→ **Problem to work on**
These entries are to be set down again exactly.

[Stored items from a collection]
▼
(** * agent/mongo: convergence of the local mongod service

    A shallow embedding of [agent/mongo/mongo.go].  The Go functions are
    written in a state-and-log monad over a [World] that holds the process
    supervisor (upstart), the file system and the database cluster; every
    call the code makes into one of them is recorded as an [Event]. *)

From Stdlib Require Import ZArith String Ascii List Bool Lia.
From Stdlib Require Import Decimal DecimalString DecimalZ.
From stdpp Require Import base gmap strings list fin_maps.

Import ListNotations.
Open Scope string_scope.
Open Scope list_scope.
Open Scope Z_scope.

(** ** Strings and formatting *)

(** [fmt.Sprint] and the [%d] verb on an [int]. *)
Definition itoa (n : Z) : string := NilZero.string_of_int (Z.to_int n).

(** [strings.HasPrefix]. *)
Fixpoint HasPrefix (s pre : string) {struct pre} : bool :=
  match pre, s with
  | EmptyString, _ => true
  | String c pre', String d s' => if Ascii.eqb c d then HasPrefix s' pre' else false
  | String _ _, EmptyString => false
  end.

(** [strings.Contains]. *)
Fixpoint Contains (s sub : string) : bool :=
  HasPrefix s sub ||
  match s with
  | EmptyString => false
  | String _ s' => Contains s' sub
  end.

(** [strings.Join]. *)
Definition strings_Join (elem : list string) (sep : string) : string :=
  String.concat sep elem.

(** ** Lexical paths: Go's [path] package

    upstart exists on Linux only, where [path/filepath] and [path] agree,
    so [filepath.Join] is [path.Join]. *)

(** The elements of a path between its slashes; never the empty list. *)
Fixpoint split_slash (s : string) : list string :=
  match s with
  | EmptyString => [EmptyString]
  | String c s' =>
      if Ascii.eqb c "/" then EmptyString :: split_slash s'
      else match split_slash s' with
           | h :: t => String c h :: t
           | [] => [String c EmptyString]
           end
  end.

(** One element of [path.Clean]'s scan; [stack] holds the elements kept so
    far, the last one first.  Empty and [.] elements are dropped; [..]
    removes the last real element, is dropped at the root, and is kept at
    the head of an unrooted path. *)
Definition clean_step (rooted : bool) (stack : list string) (e : string) : list string :=
  if String.eqb e "" || String.eqb e "." then stack
  else if String.eqb e ".." then
    match stack with
    | top :: rest => if String.eqb top ".." then e :: stack else rest
    | [] => if rooted then [] else [e]
    end
  else e :: stack.

(** [path.Clean]. *)
Definition Clean (path : string) : string :=
  if String.eqb path "" then "." else
  let rooted := HasPrefix path "/" in
  let stack := fold_left (clean_step rooted) (split_slash path) [] in
  let out := (if rooted then "/" else "") +:+ strings_Join (rev stack) "/" in
  if String.eqb out "" then "." else out.

(** [path.Join]: the elements from the first non-empty one on, joined with
    slashes and cleaned. *)
Fixpoint Join (elem : list string) : string :=
  match elem with
  | [] => ""
  | e :: rest => if String.eqb e "" then Join rest else Clean (strings_Join elem "/")
  end.

Definition filepath_Join : list string -> string := Join.

(** ** Values shared with the collaborators *)

(** A Go [error] value: [nil], the sentinel [mgo.ErrNotFound], or a value
    made by [errors.New] / [fmt.Errorf], which is known by its message. The
    sentinel is compared by identity: an error that merely prints
    [not found] is not it. *)
Inductive error :=
  | nil
  | ErrNotFound
  | ErrorString (msg : string).

#[global] Instance error_eq_dec : EqDecision error.
Proof. solve_decision. Defined.

(** The [Error()] method, as the [%v] verb prints it. *)
Definition Error (e : error) : string :=
  match e with
  | nil => "<nil>"
  | ErrNotFound => "not found"
  | ErrorString msg => msg
  end.

Definition is_nil (e : error) : bool :=
  match e with nil => true | _ => false end.

(** [upstart.Service] and [upstart.Conf], with the fields this package sets. *)
Record Service := mkService { Name : string }.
▲
→ **Task output**
(** * agent/mongo: convergence of the local mongod service

    A shallow embedding of [agent/mongo/mongo.go].  The Go functions are
    written in a state-and-log monad over a [World] that holds the process
    supervisor (upstart), the file system and the database cluster; every
    call the code makes into one of them is recorded as an [Event]. *)

From Stdlib Require Import ZArith String Ascii List Bool Lia.
From Stdlib Require Import Decimal DecimalString DecimalZ.
From stdpp Require Import base gmap strings list fin_maps.

Import ListNotations.
Open Scope string_scope.
Open Scope list_scope.
Open Scope Z_scope.

(** ** Strings and formatting *)

(** [fmt.Sprint] and the [%d] verb on an [int]. *)
Definition itoa (n : Z) : string := NilZero.string_of_int (Z.to_int n).

(** [strings.HasPrefix]. *)
Fixpoint HasPrefix (s pre : string) {struct pre} : bool :=
  match pre, s with
  | EmptyString, _ => true
  | String c pre', String d s' => if Ascii.eqb c d then HasPrefix s' pre' else false
  | String _ _, EmptyString => false
  end.

(** [strings.Contains]. *)
Fixpoint Contains (s sub : string) : bool :=
  HasPrefix s sub ||
  match s with
  | EmptyString => false
  | String _ s' => Contains s' sub
  end.

(** [strings.Join]. *)
Definition strings_Join (elem : list string) (sep : string) : string :=
  String.concat sep elem.

(** ** Lexical paths: Go's [path] package

    upstart exists on Linux only, where [path/filepath] and [path] agree,
    so [filepath.Join] is [path.Join]. *)

(** The elements of a path between its slashes; never the empty list. *)
Fixpoint split_slash (s : string) : list string :=
  match s with
  | EmptyString => [EmptyString]
  | String c s' =>
      if Ascii.eqb c "/" then EmptyString :: split_slash s'
      else match split_slash s' with
           | h :: t => String c h :: t
           | [] => [String c EmptyString]
           end
  end.

(** One element of [path.Clean]'s scan; [stack] holds the elements kept so
    far, the last one first.  Empty and [.] elements are dropped; [..]
    removes the last real element, is dropped at the root, and is kept at
    the head of an unrooted path. *)
Definition clean_step (rooted : bool) (stack : list string) (e : string) : list string :=
  if String.eqb e "" || String.eqb e "." then stack
  else if String.eqb e ".." then
    match stack with
    | top :: rest => if String.eqb top ".." then e :: stack else rest
    | [] => if rooted then [] else [e]
    end
  else e :: stack.

(** [path.Clean]. *)
Definition Clean (path : string) : string :=
  if String.eqb path "" then "." else
  let rooted := HasPrefix path "/" in
  let stack := fold_left (clean_step rooted) (split_slash path) [] in
  let out := (if rooted then "/" else "") +:+ strings_Join (rev stack) "/" in
  if String.eqb out "" then "." else out.

(** [path.Join]: the elements from the first non-empty one on, joined with
    slashes and cleaned. *)
Fixpoint Join (elem : list string) : string :=
  match elem with
  | [] => ""
  | e :: rest => if String.eqb e "" then Join rest else Clean (strings_Join elem "/")
  end.

Definition filepath_Join : list string -> string := Join.

(** ** Values shared with the collaborators *)

(** A Go [error] value: [nil], the sentinel [mgo.ErrNotFound], or a value
    made by [errors.New] / [fmt.Errorf], which is known by its message. The
    sentinel is compared by identity: an error that merely prints
    [not found] is not it. *)
Inductive error :=
  | nil
  | ErrNotFound
  | ErrorString (msg : string).

#[global] Instance error_eq_dec : EqDecision error.
Proof. solve_decision. Defined.

(** The [Error()] method, as the [%v] verb prints it. *)
Definition Error (e : error) : string :=
  match e with
  | nil => "<nil>"
  | ErrNotFound => "not found"
  | ErrorString msg => msg
  end.

Definition is_nil (e : error) : bool :=
  match e with nil => true | _ => false end.

(** [upstart.Service] and [upstart.Conf], with the fields this package sets. *)
Record Service := mkService { Name : string }.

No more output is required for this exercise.